A constante negligência do setor público com essa classe nas últimas décadas foi um dos causadores da série de revoltas ocorridas em outubro do ano passado nas periferias francesas, os chamados banlieues. Era um grito que provinha dos jovens filhos de imigrantes, franceses natos, insatisfeitos com a precariedade de suas condições de vida, a inacessibilidade a um ensino público de qualidade, e a carência de emprego. Como fator agravante, esses jovens são vítimas de movimentos xenófobos, de setores que associam os altos índices de desemprego à presença dos imigrantes na Europa.

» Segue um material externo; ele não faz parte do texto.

(* ===== verification/Routing.v ===== *)
(** * Routing over the topology (dsm_storage_node/src/storage/routing.rs)

    The routing table of a node: known entries, the cache of routes, failed links,
    the strategies that choose a next hop, and the breadth-first search for a route
    over the neighbours that the topology suggests.  The topology is read only
    here; its iteration orders and the random choice are arguments.  Instants are
    nanoseconds. *)
From S2P Require Import Prelude NodeTypes Float Keys Hexa Topology.

(** ** Data *)

Record RoutingEntry := mkRoutingEntry {
  re_node : StorageNode;
  re_cost : Z;
  re_distance : Distance;
  re_next_hop : option StorageNode;
  re_last_updated : Z;
  re_success_count : Z;
  re_failure_count : Z;
}.

Inductive RoutingStrategy := Greedy | Perimeter | Probabilistic | Hybrid.

Record RoutingTable := mkTable {
  rt_self_id : NodeId;
  rt_entries : gmap NodeId RoutingEntry;
  rt_route_cache : gmap NodeId (list StorageNode);
  rt_failed_routes : gmap (NodeId * NodeId) Z;
  rt_strategy : RoutingStrategy;
  rt_max_cache_size : nat;
  rt_max_cache_age : Z;
  rt_topology : HybridTopology;
}.

Record EpidemicRouter := mkRouter {
  er_self_id : NodeId;
  er_table : RoutingTable;
  er_strategy : RoutingStrategy;
  er_max_hops : nat;
}.

(** The iteration of a [DashMap] keyed by node identifiers. *)
Class NodeOrder := {
  node_iter : ∀ {A}, gmap NodeId A → list (NodeId * A);
  node_iter_perm : ∀ {A} (m : gmap NodeId A), node_iter m ≡ₚ map_to_list m;
}.

Module Route.

(** ** Conversions *)

Section Conversions.
Context {HX : Hex}.

(** [NodeId::from(&StorageNode)]: an identifier that does not parse panics. *)
Definition node_id_of (n : StorageNode) : nout NodeId :=
  match Id.from_string (sn_id n) with Ok i => Ok i | _ => Panic end.

(** [StorageNode::from(&NodeInfo)] *)
Definition storage_node (n : NodeInfo) : StorageNode :=
  let id := Id.to_string (n_id n) in
  mkNodeInfo id ("Node " +:+ id) (match n_region n with Some r => pretty r | None => "unknown" end) "key-placeholder" (n_address n).

End Conversions.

Por outro lado, por conta desse passado desastroso na questão da Argélia, sobrevive na França uma espécie de culpa colonizadora, vista na personagem de Daniel Auteuil em Caché. Mas a tensão vivida pela família do filme talvez esteja menos relacionada com essa culpa; no atual contexto político-social europeu, esse sentimento evoluiu para um estado de medo paranóico, que atinge a classe média desde que as explosões a bomba nos trens de Madrid evidenciaram que a Europa também era um alvo de ataques terroristas. Como conseqüência, a família do filme teme o seu entorno e se fecha a ele. Nas palavras da atriz Juliette Binoche, “o cinema é como um espelho de nossas tensões coletivas e individuais (...) e o filme acerta a chave do problema: nossa incapacidade de relacionar o presente com as questões do passado”.

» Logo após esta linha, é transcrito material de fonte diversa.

(** ** Commitments *)

Definition default : PedersenCommitment := mkPedersen 0 (zeros 32) 10 Standard128.

Fixpoint randomness_from (fuel : nat) (d : Draws) (q : Z) (k : nat) : outcome Z :=
  match fuel with
  | O => Hang
  | S fuel => let v := be_Z (d_r d k) in if v <? q then Ok v else randomness_from fuel d q (S k)
  end.
Definition generate_randomness (fuel : nat) (d : Draws) (q : Z) : outcome Z := randomness_from fuel d q 0.

Definition compute_commitment (value : bytes) (r : Z) (params : PedersenParams) : outcome Z :=
  let v := of_le_bytes value in
  a ← modpow (pp_g params) v (pp_p params);
  b ← modpow (pp_h params) r (pp_p params);
  big_rem (a * b) (pp_p params).

Definition rounds_of (l : SecurityLevel) : nat :=
  match l with Standard128 => 10 | Medium192 => 14 | High256 => 20 end.

Definition commit (fuel : nat) (d : Draws) (params : PedersenParams) (value : bytes) : outcome (PedersenCommitment * Z) :=
  let hash_rounds := rounds_of (pp_security_level params) in
  r ← generate_randomness fuel d (pp_q params);
  commitment ← compute_commitment value r params;
  h ← hash_commitment commitment hash_rounds;
  Ok (mkPedersen commitment h hash_rounds (pp_security_level params), r).

Definition combine (a b : PedersenCommitment) (params : PedersenParams) : outcome PedersenCommitment :=
  if negb (bool_decide (pc_security_level a = pc_security_level b))
  then Err (ECrypto "Cannot combine commitments with different security levels")
  else
    combined ← big_rem (pc_commitment a * pc_commitment b) (pp_p params);
    h ← hash_commitment combined (pc_hash_rounds a);
    Ok (mkPedersen combined h (pc_hash_rounds a) (pc_security_level a)).

Definition verify (c : PedersenCommitment) (value : bytes) (r : Z) (params : PedersenParams) : outcome bool :=
  expected ← compute_commitment value r params;
  expected_hash ← hash_commitment expected (pc_hash_rounds c);
  Ok (constant_time_eq (pc_commitment_hash c) expected_hash && (pc_commitment c =? expected)).

Definition smart_commit (fuel : nat) (d : Draws) (params : PedersenParams) (value recipient : bytes) (condition : string)
    : outcome (PedersenCommitment * Z) :=
  let sha3_result := sha3_512 (DOMAIN_COMMIT ++ recipient ++ str_bytes condition ++ value) in
  commit fuel d params (blake3 sha3_result).

(** The free function [verify] checks the stored hash only. *)
Definition verify_hash (c : PedersenCommitment) : outcome bool :=
  h ← hash_commitment (pc_commitment c) (pc_hash_rounds c);
  Ok (constant_time_eq (pc_commitment_hash c) h).

Definition to_bytes {SC : Bincode PedersenCommitment} (c : PedersenCommitment) : bytes := unwrap_or [] (serialize c).

End Ped.
End Ped.

Section Facts.
Context {B3 : Blake3} {S3 : Sha3} {PT : PrimeTest}.

Definition commitment_of (params : PedersenParams) (v r : Z) : Z :=
  (pp_g params ^ v * pp_h params ^ r) mod pp_p params.

Lemma compute_commitment_eq value r params : pp_p params ≠ 0 →
  Ped.compute_commitment value r params = Ok (commitment_of params (of_le_bytes value) r).
Proof.
  intros Hp. unfold Ped.compute_commitment, modpow, big_rem, commitment_of.
  rewrite (proj2 (Z.eqb_neq _ _) Hp). cbn [mbind outcome_bind]. by rewrite <-Z.mul_mod by done.
Qed.

Lemma find_prime_inv fuel d k p q : Ped.find_prime fuel d k = Ok (p, q) →
  ∃ j, (k ≤ j)%nat ∧ q = d_prime d j ∧ p = 2 * q + 1 ∧ is_prime p = true.
Proof.
  revert k. induction fuel as [|fuel IH]; intros k; cbn [Ped.find_prime]; [done|].
  destruct (is_prime (d_prime d k * 2 + 1)) eqn:E.
  - intros [= <- <-]. exists k. split_and!; [done|done|lia|done].
  - intros (j & Hj & ?)%IH. exists j. split; [lia|done].
Qed.

Lemma find_g_inv fuel d p q k g : Ped.find_g fuel d p q k = Ok g → p ≠ 0 ∧ g ^ q mod p = 1 ∧ ∃ c, g = c ^ 2 mod p.
Proof.
  revert k. induction fuel as [|fuel IH]; intros k; cbn [Ped.find_g]; [done|].
  intros (g' & Hc & (e & He & H)%bind_Ok)%bind_Ok.
  unfold Ped.candidate_g in Hc. apply bind_Ok in Hc as (? & _ & (? & _ & (c & _ & Hc)%bind_Ok)%bind_Ok).
  unfold modpow in Hc, He. destruct (p =? 0) eqn:Ep; [done|]. apply Z.eqb_neq in Ep.
  apply Ok_inj in Hc, He. destruct (e =? 1) eqn:E1; [|by apply (IH (S k))].
  apply Ok_inj in H. apply Z.eqb_eq in E1. subst. split_and!; [done|done|]. by exists (2 + c).
Qed.

Lemma power_order g x q p : 1 < p → 0 ≤ x → 0 ≤ q → g ^ q mod p = 1 → (g ^ x mod p) ^ q mod p = 1.
Proof.
  intros Hp Hx Hq Hg. rewrite <-Zpower_mod by lia. rewrite <-Z.pow_mul_r, (Z.mul_comm x), Z.pow_mul_r by lia.
  rewrite Zpower_mod, Hg, Z.pow_1_l by lia. apply Z.mod_small. lia.
Qed.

Esse complexo panorama traçado pelo filme provém do olhar de um grande e premiado diretor europeu, Michael Haneke. Em conjunto com os filmes de Stephen Frears, Ken Loach e Michael Winterbottom, forma-se aqui um primeiro olhar cinematográfico sobre a questão, no qual imigração, xenofobia, religião e sociedade entrelaçam-se em narrativas complexas e maduras. Em Apenas um Beijo, o diretor Ken Loach, famoso por seus dramas político-sociais, cria uma história de amor entre uma católica e um muçulmano, problematizando a questão da imigração dentro de um já conflituoso contexto do Reino Unido.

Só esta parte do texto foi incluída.